If you’re more inclined to believe the Adam in the Garden of Eden theory of origin then reach round and feel the base of your spine, just at the coccyx. Isn’t that the perfect place to put a tail? Human thinking would change too. Instead of being confined to bipedal walking around in two-dimensions, a third dimension would be more accessible to us. Not as easily as if humans developed wings, but then that’s silly, we’re not descendant from birds. However, being able to climb up and over pipes would change everything.
Department stores could fill up all that extra space, replacing the floor with giant mattresses for those of us too inept to stay aloft. You would thread your way up and through giant jungle gyms to the stall or desk of your choice, making bumping into people even rarer as you can get there at different altitudes. Hanging onto a pipe with your tail you converse with the sales clerk as she hands you various samples to try, you hold one as you try the other, ten metres up. Office cubicles could be stacked on top of each other for extra productivity per cubic meter. Apartments with high ceilings would be the home of the elite or those with big families.
It’s not all roses though. A serious re-thinking of things as simple as clothes and chairs would be required. Creatures with tails either rest on their stomachs or hunkered up. I can’t imagine that this would be very comfortable for humans, so would chairs be forgotten altogether in favour of the “Human-o-frame”©? A metal construct like a kiddie swing but without the swing part, from which you can swing happily whilst watching television or typing? Nobody would want the seats on buses, instead we’d fight for the handholds and the over-head bars, and buses would go past with people swinging like carcasses on meat hooks.

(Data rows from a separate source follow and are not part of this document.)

(* ===== verification/SessionServed.v ===== *)
(** * Sessions do their work

    The safety theorems would also hold of a proxy that answers every request
    with an error.  Here the client, the token provider and the dialled
    connections play along (the class [Willing]), and the session has to serve:
    every request of a keep-alive connection is forwarded once and answered with
    its own response, whichever mixture of upstream and direct hosts the requests
    name.  Total correctness is a [triple] that leaves no run cut short. *)

From S2P Require Import Prelude GoStrings GoNet GoHttp Errors Config Hosts NoProxy Headers.
From S2P Require Import Response Validate Effects Session SessionInv SessionLoop SessionThms SessionPair Script.

(** ** Peers that play along *)

(** [peers w]: the requests the client is going to send before it closes the
    connection, and the responses the dialled connections are going to send. *)
Class Willing (W : Type) `{Env W} := {
  peers : W -> list request * list response;
  wl_read : forall w q qs rs, peers w = (q :: qs, rs) ->
    exists w', env_read_request w = (inr q, w') /\ peers w' = (qs, rs);
  wl_eof : forall w rs, peers w = ([], rs) ->
    exists e w', env_read_request w = (inl e, w') /\ errors_is e KEOF = true /\ peers w' = ([], rs);
  wl_reply : forall c req w qs r rs, peers w = (qs, r :: rs) ->
    exists w', env_read_response c req w = (inr r, w') /\ peers w' = (qs, rs);
  wl_done : forall w, (env_ctx_done w).1 = false /\ peers (env_ctx_done w).2 = peers w;
  wl_token : forall w, (exists t, (env_get_token w).1 = inr t) /\ peers (env_get_token w).2 = peers w;
  wl_dial : forall k w, (env_dial k w).1 = None /\ peers (env_dial k w).2 = peers w;
  wl_write : forall c f q w, (env_write_request c f q w).1 = None /\ peers (env_write_request c f q w).2 = peers w;
  wl_start : forall c f q w, peers (env_start_upload c f q w) = peers w;
  wl_poll : forall c w, (env_poll_upload c w).1 = Some None /\ peers (env_poll_upload c w).2 = peers w;
  wl_client : forall m w, (env_write_client m w).1 = None /\ peers (env_write_client m w).2 = peers w;
  wl_tunnel : forall c w, peers (env_tunnel c w) = peers w;
  wl_random : forall w, peers (env_random w).2 = peers w
}.

(** ** What a trace shows *)

(** What the client is given besides interim responses, in order: responses, the
    announcements of a tunnel, and tunnels. *)
Inductive shown := SResponse (r : response) | SAnnounced (s : string) | STunnel (c : conn).

Definition outs (tr : list event) : list shown :=
  omap (fun e => match e with
    | EvClient (CResponse r) _ => Some (SResponse r)
    | EvClient (CConnect t) _ => Some (SAnnounced t)
    | EvTunnel c => Some (STunnel c)
    | _ => None
    end) tr.
Definition sents (tr : list event) : list (wire * request) :=
  omap (fun e => match e with EvSend _ f req => Some (f, req) | _ => None end) tr.
Definition is_token (e : event) : bool := match e with EvToken _ => true | _ => false end.

(** A request the client sends, and what is sent back for it. *)
Record exch := mk_exch { x_req : request; x_interim : list response; x_final : response }.

Definition x_replies (x : exch) : list response := x_interim x ++ [x_final x].

Definition requests_of (xs : list exch) : list request := x_req <$> xs.
Definition replies_of (xs : list exch) : list response := xs ≫= x_replies.

Section Served.
Context {tables : UnicodeTables} {W : Type} {env : Env W} {willing : Willing W}.
Variable cfg : Config.
Variable clientAddr : string.

(** Requests that can be relayed on a connection that stays open, with answers
    that can be relayed on it. *)
Definition interim_ok (f : wire) (i : response) : Prop :=
  exists i', post_of cfg f (inr i) = inr i' /\ isInterimResponse i' = true /\ validateResponseHeaderBytes i' = None.

Definition final_ok (f : wire) (r : response) : Prop :=
  exists r', post_of cfg f (inr r) = inr r' /\ isInterimResponse r' = false /\ resp_close r' = false.

Record acceptable (x : exch) : Prop := {
  ac_valid : exists r1, validateRequest cfg (x_req x) = VProceed r1;
  ac_method : req_method (x_req x) <> "CONNECT";
  ac_proto : (req_major (x_req x) =? 1) && (req_minor (x_req x) =? 0) = false;
  ac_keep : req_close (x_req x) = false;
  ac_interim : forall f, Forall (interim_ok f) (x_interim x);
  ac_final : forall f, final_ok f (x_final x)
}.

(** The exchange was carried out: the request went out in one of the two forms,
    changed in its header only and there by the proxy's own rules, and the
    client got what the proxy makes of the final response. *)
Definition served (x : exch) (d : (wire * request) * response) : Prop :=
  exists r1, validateRequest cfg (x_req x) = VProceed r1 /\ carries r1 d.1.2 /\
    d.1.2 = with_header r1 (req_header d.1.2) /\ post_of cfg d.1.1 (inr (x_final x)) = inr d.2.

(** ** The state, as far as it matters *)

Record view := mk_view {
  v_read : list request;
  v_reply : list response;
  v_out : list shown;
  v_sent : list (wire * request)
}.

Record at_view (v : view) (p : option conn) (n : nat) (s : st W) : Prop := {
  at_peers : peers (st_world s) = (v_read v, v_reply v);
  at_out : outs (st_trace s) = v_out v;
  at_sent : sents (st_trace s) = v_sent v;
  at_tokens : count is_token (st_trace s) = n;
  at_proxy : st_proxy s = p
}.

Definition total {A} (P : st W -> Prop) (m : M W A) (Q : A -> st W -> Prop) : Prop := triple P m Q (fun _ => False).

(** One more event, and the peers move on. *)
Lemma at_event v p n s w e k qs rs :
  at_view v p n s -> peers w = (qs, rs) ->
  at_view (mk_view qs rs (v_out v ++ outs [e]) (v_sent v ++ sents [e])) p (n + count is_token [e])
    (mk_st w (st_trace s ++ [e]) k (st_proxy s)).
Proof.
  intros [H1 H2 H3 H4 H5] Hp. constructor; cbn [st_world st_trace st_proxy v_read v_reply v_out v_sent]; try done.
  - unfold outs in *. by rewrite omap_app, H2.
  - unfold sents in *. by rewrite omap_app, H3.
  - unfold count in *. by rewrite List.filter_app, length_app, H4.
Qed.

(** Events that show in none of the three lists. *)
Definition quiet (e : event) : bool :=
  match e with
  | EvClient (CResponse _) _ | EvClient (CConnect _) _ | EvTunnel _ | EvSend _ _ _ | EvToken _ => false
  | _ => true
  end.

Lemma at_quiet_moved v p n s w e k qs rs :
  at_view v p n s -> quiet e = true -> peers w = (qs, rs) ->
  at_view (mk_view qs rs (v_out v) (v_sent v)) p n (mk_st w (st_trace s ++ [e]) k (st_proxy s)).
Proof.
  intros Hs Hq Hp. pose proof (at_event v p n s w e k qs rs Hs Hp) as He.
  assert (Hn : outs [e] = [] /\ sents [e] = [] /\ count is_token [e] = 0%nat).
  { destruct e as [| | | | | | | |[]| | | | | | | | | | | |]; done. }
  destruct Hn as (E1 & E2 & E3). by rewrite E1, E2, E3, !app_nil_r, Nat.add_0_r in He.
Qed.

Lemma at_quiet v p n s w e k :
  at_view v p n s -> quiet e = true -> peers w = peers (st_world s) ->
  at_view v p n (mk_st w (st_trace s ++ [e]) k (st_proxy s)).
Proof.
  intros Hs Hq Hp. rewrite (at_peers _ _ _ _ Hs) in Hp. pose proof (at_quiet_moved v p n s w e k _ _ Hs Hq Hp) as He.
  by destruct v.
Qed.

Lemma total_emit v p n e : quiet e = true -> total (at_view v p n) (emit e) (fun _ => at_view v p n).
Proof. intros He. apply triple_emit. intros s Hs. by apply at_quiet. Qed.

Lemma total_call {X} v p n (f : W -> X * W) ev (Q : X -> Prop) :
  (forall w, Q (f w).1 /\ peers (f w).2 = peers w) -> (forall x, quiet (ev x) = true) ->
  total (at_view v p n) (call f ev) (fun x s => Q x /\ at_view v p n s).
Proof.
  intros Hf He. apply triple_call. intros s x w Hs E. destruct (Hf (st_world s)) as [HQ Hp]. rewrite E in HQ, Hp.
  split; [done|]. by apply at_quiet.
Qed.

Clothes would need redesigned, obviously not the top half or anything below the knee, but would pockets within clothes be designed to store our tails in, or would new holes be required so we could retain the use of our tails while out and about?
None of my skirts would look good with a tail swinging about underneath. G-strings would need to be totally done away with altogether. Seams and stitching would need to work around this new hole at the back of underwear and outerwear and you’d never be able to put slacks on the wrong way round without exposing a little too much.

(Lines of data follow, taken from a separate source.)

(* ===== verification/Breaker.v ===== *)
(** * The circuit breaker around the token provider: [circuit_breaker.go]

    [gobreaker] is a library: its state type and its two halves of [Execute]
    (deciding on a request, recording its result) are the parameter [Breaker],
    with its documented behaviour as [BreakerLaws].  The wrapped provider is
    any [TokenProvider].  [GetToken] is written out on top of both, first for
    one caller, then for concurrent callers that serialise on [mu]. *)

From S2P Require Import Prelude GoStrings Errors.

(** [TokenProvider]: the wrapped provider as a state machine. *)
Class TokenProvider (I : Type) := {
  inner_get : I -> (error + string) * I;
  inner_close : I -> option error * I
}.

(** [gobreaker.Settings], the fields that are set here; the state-change
    callback only logs. *)
Record Settings := mk_Settings {
  Name : string;
  MaxRequests : Z;
  Timeout : Z;
  ReadyToTrip : Z -> bool        (* of counts.ConsecutiveFailures *)
}.

(** [gobreaker.CircuitBreaker] as a state machine; [brk_new] is
    [NewCircuitBreaker], the other two are the halves of [Execute].  [brk_admit] is [Some e] when the request is rejected with [e]; times are
    nanoseconds of a monotonic clock. *)
Class Breaker (B : Type) := {
  brk_new : Settings -> B;
  brk_admit : B -> Z -> option error * B;
  brk_report : B -> Z -> bool -> B
}.

Definition CBConsecutiveFailures : Z := 3.
Definition CBTimeout : Z := 30 * 1000000000.

Definition ErrOpenState : error := Err KBreakerOpen "circuit breaker is open" None.
Definition ErrTooManyRequests : error := Err KBreakerTooMany "too many requests" None.

(** The states of the breaker: consecutive failures while closed, the end of
    the open period, and the single probe of the half-open state. *)
Inductive brk_view :=
| BClosed (failures : Z)
| BOpen (expiry : Z)
| BHalfOpen (probing : bool).

(** What the documentation of [gobreaker] promises, for the settings of
    [NewCircuitBreakerTokenProvider]: one probe at a time and no Interval. *)
Class BreakerLaws (B : Type) `{Breaker B} (timeout : Z) (ready_to_trip : Z -> bool)
    (view : B -> brk_view) : Prop := {
  law_new : forall name, view (brk_new (mk_Settings name 1 timeout ready_to_trip)) = BClosed 0;
  law_admit_closed : forall b now n, view b = BClosed n ->
    (brk_admit b now).1 = None /\ view (brk_admit b now).2 = BClosed n;
  law_admit_open : forall b now t, view b = BOpen t -> now < t ->
    (brk_admit b now).1 = Some ErrOpenState /\ view (brk_admit b now).2 = BOpen t;
  law_admit_expired : forall b now t, view b = BOpen t -> t <= now ->
    ((brk_admit b now).1 = None /\ view (brk_admit b now).2 = BHalfOpen true) \/
    (now = t /\ (brk_admit b now).1 = Some ErrOpenState /\ view (brk_admit b now).2 = BOpen t);
  law_admit_probing : forall b now, view b = BHalfOpen true ->
    (brk_admit b now).1 = Some ErrTooManyRequests /\ view (brk_admit b now).2 = BHalfOpen true;
  law_report_closed : forall b now n ok, view b = BClosed n ->
    view (brk_report b now ok) =
      if (ok : bool) then BClosed 0
      else if ready_to_trip (n + 1) then BOpen (now + timeout) else BClosed (n + 1);
  law_report_probe : forall b now ok, view b = BHalfOpen true ->
    view (brk_report b now ok) = if (ok : bool) then BClosed 0 else BOpen (now + timeout)
}.

(** ** The provider *)

Section Provider.
Context {I B : Type} `{TokenProvider I} `{Breaker B}.

Record CircuitBreakerTokenProvider := mk_CBTP {
  inner : I;
  cb : B;
  threshold : Z
}.

Definition NewCircuitBreakerTokenProvider (i : I) (thr timeout : Z) : CircuitBreakerTokenProvider :=
  let settings := mk_Settings "spnego-token" 1 timeout (fun failures => thr <=? failures) in
  mk_CBTP i (brk_new settings) thr.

How would criminals be restrained? A third cuff would be required to restrain roaming appendages. Would barred cells become a luxury and be discarded in favour of vertically walled pits? Would the military create special ordnance for this new body-part; clip-on night-vision binoculars, tail-mounted grenade launchers, and camouflaged blades for close-quarters engagements? Would everyone have access to clip-on accessories like blender-attachments, the new improved tail-held whisk, the tail-controlled electric carving knife, and the specifically tailored for the tail mobile phone? Hands-free everyone, its the way forward.

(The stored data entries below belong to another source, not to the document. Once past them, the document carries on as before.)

(* ===== verification/TunnelPair.v ===== *)
(** * Both directions of a tunnel at once

    The two goroutines of [forwardTunnel] run [idleCopy] over one shared clock
    and tear both connections down when either fails.  A state holds the clock
    of [TunnelClock], where each goroutine is in [idleCopy] and in the clock's
    methods, and whether the connections have been closed; one step is one
    atomic action of one goroutine, or the passing of time, in any order.  The
    connections' answers are choices of the scheduler, and the calls that
    [tunnelConn.Read] and [tunnelConn.Write] make on the clock inside a read or
    a write may happen there any number of times. *)

From S2P Require Import Prelude GoStrings Errors TunnelClock Tunnel.
(* ===== verification/Gokrb5Thms.v ===== *)
(** * What the password-based provider guarantees

    The lockout guard, for every order of token requests, warning ticks and
    [Close]; the reuse of tickets; the refresh deadline; the password file. *)

From S2P Require Import Prelude GoStrings GoNet GoHttp Errors Config Hosts Gokrb5.

Section Guard.
Context {W C : Type} `{KEnv W C}.
Variable hmac : string -> string -> string.
Variable k0 : string.

(** The fingerprint of a rejected password that no later read has been seen to
    differ from. *)
Definition note (f : option string) (e : gev) : option string :=
  match e with
  | GLogin p (Some err) => if isPasswordRejection err then Some (hmac k0 p) else f
  | GPassword (inr x) =>
      match f with
      | Some g => if String.eqb (hmac k0 x) g then f else None
      | None => None
      end
  | _ => f
  end.
Definition pending (l : list gev) : option string := fold_left note l None.

Lemma pending_snoc l e : pending (l ++ [e]) = note (pending l) e.
Proof. unfold pending. by rewrite fold_left_app. Qed.

(** Logins only happen when no rejection is pending. *)
Definition is_login (e : gev) : bool := match e with GLogin _ _ => true | _ => false end.
Definition guarded (l : list gev) : Prop :=
  forall pre e post, l = pre ++ e :: post -> is_login e = true -> pending pre = None.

Tail design and accessories could become big business, with companies competing for the most aesthetically designed tails. Would we want hair-covered monkey-style tails? Leather-skinned, dragon-like demonic tails? Bare pink skin tails like arms without hands attached or sectioned chitinous tails as though we had giant millipedes protruding from our behinds?
At any rate, my cats don’t complain about their tails, but then they can’t talk and I can only be thankful of that. Maybe I wouldn’t dream about this so often if I’d had mine stepped on as often as they have.